Wazeba (early 4th century), vocalized by historians as Wazeba, or WZB was a Negus of the Kingdom of Aksum, centered in the highlands of modern Ethiopia and Eritrea. He succeeded Aphilas. Wazeba is known only from the coins that he minted during his reign. He was the first Aksumite ruler to engrave the legends of his coins in Ge'ez, and the only King of Aksum to use that language on his gold currency. Stuart Munro-Hay suggests that the scarcity of Wazeba's coins may hint at a short reign.

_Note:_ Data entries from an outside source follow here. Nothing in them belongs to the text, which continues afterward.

(* ===== verification/Service.v ===== *)
(** * The running service (internal/server/poller.go, cmd/server/main.go)

    The system of [Concurrent] with the polling goroutine's [select], its
    ticker and its stop channel, and the caller of [stop]; an account of the
    moves a stop takes; and the server command's [main], from its flags to its
    exit.  The [select] is Go's: with a tick ready and [stopCh] closed, either
    case may be taken. *)

From Stdlib Require Import ZArith Lia.
From stdpp Require Import sorting.
From S2P Require Import Prelude GoTime Kernel TableKernel MibCache Registry KernelRegistry.
From S2P Require Import Classify Metrics FullRegistry Poller Server Concurrent.

Local Open Scope Z_scope.

Section Service.
Context {W : Type} `{Kernel W} `{Host W} `{MapOrder}.

(** The channels are open or closed; [ticker.C] holds a tick or not. *)
Record SrvSt := mkSrv {
  v_sys : SysSt W;
  v_ticker : bool;
  v_stopCh : bool;
  v_doneCh : bool;
  v_stop : stop_pc;
}.

Definition started (s : SysSt W) : SrvSt := mkSrv s false false false SNotCalled.

(** The goroutine leaves its [select] for a tick. *)
Definition starts_tick (s s' : SysSt W) : Prop := sy_pc s = PSelect ∧ sy_pc s' ≠ PSelect.

Inductive serve_step : SrvSt → option (Z * gmap string Metric) → SrvSt → Prop :=
  (** The ticker fires; a tick nobody has received is dropped. *)
  | serve_ticker s t c d st :
      serve_step (mkSrv s t c d st) None (mkSrv s true c d st)
  (** A step of a handler, of a subscription, or inside a tick. *)
  | serve_other s l s' t c d st :
      sys_step s l s' → ¬ starts_tick s s' →
      serve_step (mkSrv s t c d st) l (mkSrv s' t c d st)
  (** [case <-ticker.C: p.tick()]. *)
  | serve_tick s s' c st :
      sys_step s None s' → starts_tick s s' →
      serve_step (mkSrv s true c false st) None (mkSrv s' false c false st)
  (** [case <-p.stopCh: return], and the deferred [close(p.doneCh)]. *)
  | serve_return s t st :
      sy_pc s = PSelect →
      serve_step (mkSrv s t true false st) None (mkSrv s t true true st)
  (** [stop]: [close(p.stopCh)], then [<-p.doneCh]. *)
  | serve_stop s t d :
      serve_step (mkSrv s t false d SNotCalled) None (mkSrv s t true d SWaiting)
  | serve_stopped s t c :
      serve_step (mkSrv s t c true SWaiting) None (mkSrv s t c true SReturned).

Inductive serve_run (v : SrvSt) : list (Z * gmap string Metric) → SrvSt → Prop :=
  | serve_nil : serve_run v [] v
  | serve_snoc log v1 l v2 :
      serve_run v log v1 → serve_step v1 l v2 → serve_run v (log ++ option_list l) v2.

(** A step of the goroutine or of the caller of [stop]: no request moves. *)
Definition stop_move (v v' : SrvSt) : Prop :=
  (∃ l, serve_step v l v') ∧ sy_handlers (v_sys v') = sy_handlers (v_sys v).

(** The channels and the goroutines agree. *)
Definition srv_inv (v : SrvSt) : Prop :=
  v_stopCh v = bool_decide (v_stop v ≠ SNotCalled) ∧
  (v_doneCh v = true → v_stopCh v = true ∧ sy_pc (v_sys v) = PSelect) ∧
  (v_stop v = SReturned → v_doneCh v = true).

(** What is left of a stop: the rest of the tick under way, the two steps of
    the goroutine that end it, and the caller's. *)
Definition stop_left (v : SrvSt) : nat :=
  match v_stop v with
  | SReturned => 0
  | _ =>
      if v_doneCh v then 1
      else match sy_pc (v_sys v) with
           | PSelect => 2
           | PVisit _ _ _ todo => length todo + 3
           end
  end.

(** A step of the goroutine or of the caller of [stop]; the others leave their
    control points alone. *)
Definition moved (v v' : SrvSt) : Prop :=
  sy_pc (v_sys v') ≠ sy_pc (v_sys v) ∨ v_doneCh v' ≠ v_doneCh v ∨ v_stop v' ≠ v_stop v.

(** A run, counting the times the ticker put a tick in its channel, the ticks
    the goroutine began, and its other moves and the caller's. *)
Inductive stopping (v : SrvSt) : nat → nat → nat → SrvSt → Prop :=
  | stopping_nil : stopping v 0 0 0 v
  | stopping_fire f k n v1 l v2 :
      stopping v f k n v1 → serve_step v1 l v2 →
      v_ticker v1 = false → v_ticker v2 = true → stopping v (S f) k n v2
  | stopping_tick f k n v1 l v2 :
      stopping v f k n v1 → serve_step v1 l v2 →
      starts_tick (v_sys v1) (v_sys v2) → stopping v f (S k) n v2
  | stopping_move f k n v1 l v2 :
      stopping v f k n v1 → serve_step v1 l v2 →
      ¬ starts_tick (v_sys v1) (v_sys v2) → moved v1 v2 → stopping v f k (S n) v2
  | stopping_other f k n v1 l v2 :
      stopping v f k n v1 → serve_step v1 l v2 →
      ¬ moved v1 v2 → v_ticker v2 = v_ticker v1 → stopping v f k n v2.
End Service.
Arguments SrvSt : clear implicits.

Section StopTheorems.
Context {W : Type} `{SysctlSpec W} `{Host W} `{MapOrder}.

Lemma serve_step_inv (v : SrvSt W) l v' : serve_step v l v' → srv_inv v → srv_inv v'.
Proof.
  unfold srv_inv. intros Hstep (H1' & H2' & H3').
  destruct Hstep as [s t c d st|s l s' t c d st Hs Hn|s s' c st Hs [Hp _]|s t st Hp|s t d|s t c];
    cbn [v_sys v_stopCh v_doneCh v_stop] in *; try done.
  - split; [done|]. split; [|done]. intros Hd. destruct (H2' Hd) as [Hc Hpc]. split; [done|].
    destruct (sy_pc s') eqn:E; [done|]. exfalso. apply Hn. split; [done|by rewrite E].
  - split; [done|]. split; [|done]. intros Hd. split; [done|]. by apply H2'.
Qed.

Lemma serve_run_inv (v v' : SrvSt W) log : serve_run v log v' → srv_inv v → srv_inv v'.
Proof. induction 1 as [|log v1 l v2 _ IH Hstep]; [done|]. intros Hi. by eapply serve_step_inv, IH. Qed.

(** The channels change nothing of the system: its runs are runs of [sys_step]. *)
Lemma serve_run_sys (v v' : SrvSt W) log : serve_run v log v' → sys_run (v_sys v) log (v_sys v').
Proof.
  induction 1 as [|log v1 l v2 _ IH Hstep]; [constructor|].
  destruct Hstep; cbn [v_sys] in *; [|by eapply run_snoc|by eapply (run_snoc _ _ _ None)|..];
    by rewrite app_nil_r.
Qed.

(** At its [select], the goroutine changes nothing but by a tick. *)
Lemma sys_step_select (s s' : SysSt W) l :
  sy_pc s = PSelect → sys_step s l s' → ¬ starts_tick s s' →
  l = None ∧ sy_store s' = sy_store s ∧ sy_polled s' = sy_polled s.
Proof.
  intros Hpc Hstep Hn. destruct Hstep; first [done|congruence|by exfalso; apply Hn].
Qed.

(** Once the goroutine has returned, nothing writes the store again. *)
Lemma returned_frozen (v v' : SrvSt W) log :
  serve_run v log v' → srv_inv v → v_doneCh v = true →
  log = [] ∧ v_doneCh v' = true ∧ sy_store (v_sys v') = sy_store (v_sys v) ∧
  sy_polled (v_sys v') = sy_polled (v_sys v).
Proof.
  intros Hrun Hinv Hd. induction Hrun as [|log v1 l v2 Hrun IH Hstep]; [done|].
  destruct IH as (-> & Hd1 & Hst & Hpol).
  assert (Hpc : sy_pc (v_sys v1) = PSelect) by by apply (serve_run_inv _ _ _ Hrun Hinv).
  destruct Hstep as [| |s s' c st Hs Hn| | |]; cbn [v_sys v_doneCh] in *; try done.
  destruct (sys_step_select s s' l Hpc) as (-> & Hst' & Hpol'); [done..|].
  by rewrite Hst', Hpol'.
Qed.

Lemma tick_step_ok now batch visited pm (p : Proc W) :
  proc_ok p → ∃ batch' visited' p', tick_step now (batch, visited) pm p = (Ok (batch', visited'), p').
Proof.
  intros Hp. unfold tick_step. run_simpl. destruct (decide _) as [_|_]; [|by eexists _, _, _].
  destruct (readMetricLive_ok (pm_name pm) p Hp) as (m & p' & -> & _). by eexists _, _, _.
Qed.

(** The steps of a service that is being stopped: the beginning of a tick, a
    move, the ticker, or a step of others. *)
Definition tick_begins (v v' : SrvSt W) : Prop :=
  starts_tick (v_sys v) (v_sys v') ∧ v_ticker v = true ∧ v_ticker v' = false ∧
  stop_left v' = (stop_left v + length (sy_polled (v_sys v)) + 1)%nat.
Definition stop_advances (v v' : SrvSt W) : Prop :=
  ¬ starts_tick (v_sys v) (v_sys v') ∧ moved v v' ∧ v_ticker v' = v_ticker v ∧
  S (stop_left v') = stop_left v.
Definition stop_waits (v v' : SrvSt W) : Prop :=
  ¬ starts_tick (v_sys v) (v_sys v') ∧ ¬ moved v v' ∧ stop_left v' = stop_left v ∧
  (v_ticker v = false ∧ v_ticker v' = true ∨ v_ticker v' = v_ticker v).

Lemma no_start (s s' : SysSt W) : sy_pc s' = sy_pc s → ¬ starts_tick s s'.
Proof. intros Hpc [Hs Hn]. by rewrite Hpc in Hn. Qed.

Lemma unmoved (v v' : SrvSt W) :
  sy_pc (v_sys v') = sy_pc (v_sys v) → v_doneCh v' = v_doneCh v → v_stop v' = v_stop v →
  (v_ticker v = false ∧ v_ticker v' = true ∨ v_ticker v' = v_ticker v) → stop_waits v v'.
Proof.
  intros Hpc Hd Hs Ht. split; [by apply no_start|]. split; [by intros [?|[?|?]]|].
  split; [|exact Ht]. unfold stop_left. by rewrite Hpc, Hd, Hs.
Qed.

Lemma polled_length (s s' : SysSt W) l :
  sys_ok s → sys_step s l s' → length (sy_polled s') = length (sy_polled s).
Proof.
  intros Hok Hstep. destruct (sys_step_ok _ _ _ Hok Hstep) as [_ He].
  destruct l as [[now batch]|]; simpl in He.
  - destruct He as (_ & -> & _). apply length_fmap.
  - by destruct He as [_ ->].
Qed.

Lemma run_polled_length (s s' : SysSt W) log :
  sys_ok s → sys_run s log s' → length (sy_polled s') = length (sy_polled s).
Proof.
  intros Hok Hrun. rewrite (run_schedule _ _ _ Hok Hrun). apply length_fmap.
Qed.

(** Inside a tick, [stop] waits for one entry or the batch less. *)
Lemma inside_tick (s s' : SysSt W) l t c st :
  sys_step s l s' → ¬ starts_tick s s' → st ≠ SReturned →
  let v := mkSrv s t c false st in let v' := mkSrv s' t c false st in
  stop_advances v v' ∨ stop_waits v v'.
Proof.
  intros Hstep Hn Hst v v'. pose proof Hn as Hn0.
  destruct Hstep as [s names|s i name todo got m Hi Hm|s i name todo got Hi Hm
    |s i name todo got m p Hi Hm|s name r p Hr|s u p Hsel Hr
    |s now batch visited pm todo batch' visited' p Hv Hr|s now batch visited Hv];
    try by right; apply unmoved; [..|right].
  - exfalso. apply Hn0. by split.
  - left. split; [exact Hn0|]. unfold moved, stop_left, v, v'. cbn [v_sys v_stop v_doneCh v_ticker].
    rewrite Hv. cbn [set_pc set_proc sy_pc length]. split; [|split; [done|destruct st; [simpl; lia..|done]]].
    left. intros [= _ _ Htodo]. apply (f_equal length) in Htodo. simpl in Htodo. lia.
  - left. split; [exact Hn0|]. unfold moved, stop_left, v, v'. cbn [v_sys v_stop v_doneCh v_ticker].
    rewrite Hv. cbn [finish_tick sy_pc length]. split; [by left|]. split; [done|by destruct st].
Qed.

The Geta Lion near Kombolcha is a stone statue with a very eroded short inscription surrounding a cross. French archaeologist Francis Anfray states Wazeba's coinage has a similar monogram. However it was Ezana who is known for converting to Christianity, not Wazeba. None of Wazeba's coins feature a Christian cross like this inscription.

== Coinage ==
Wazeba's coins were the first Aksumite coins to use the script and language (Ge'ez), with some variations on the regalia on gold coins. The standard design was restored by Ousanas.

There is one coin issue that combines a die from Wazeba on the obverse and a die from Ousanas on the reverse. Munro-Hay suggests that these two kings may have been co-rulers. Wolfgang Hahn and Vincent West instead suggested that Wazeba was an usurper who interrupted the reign of Ousanas.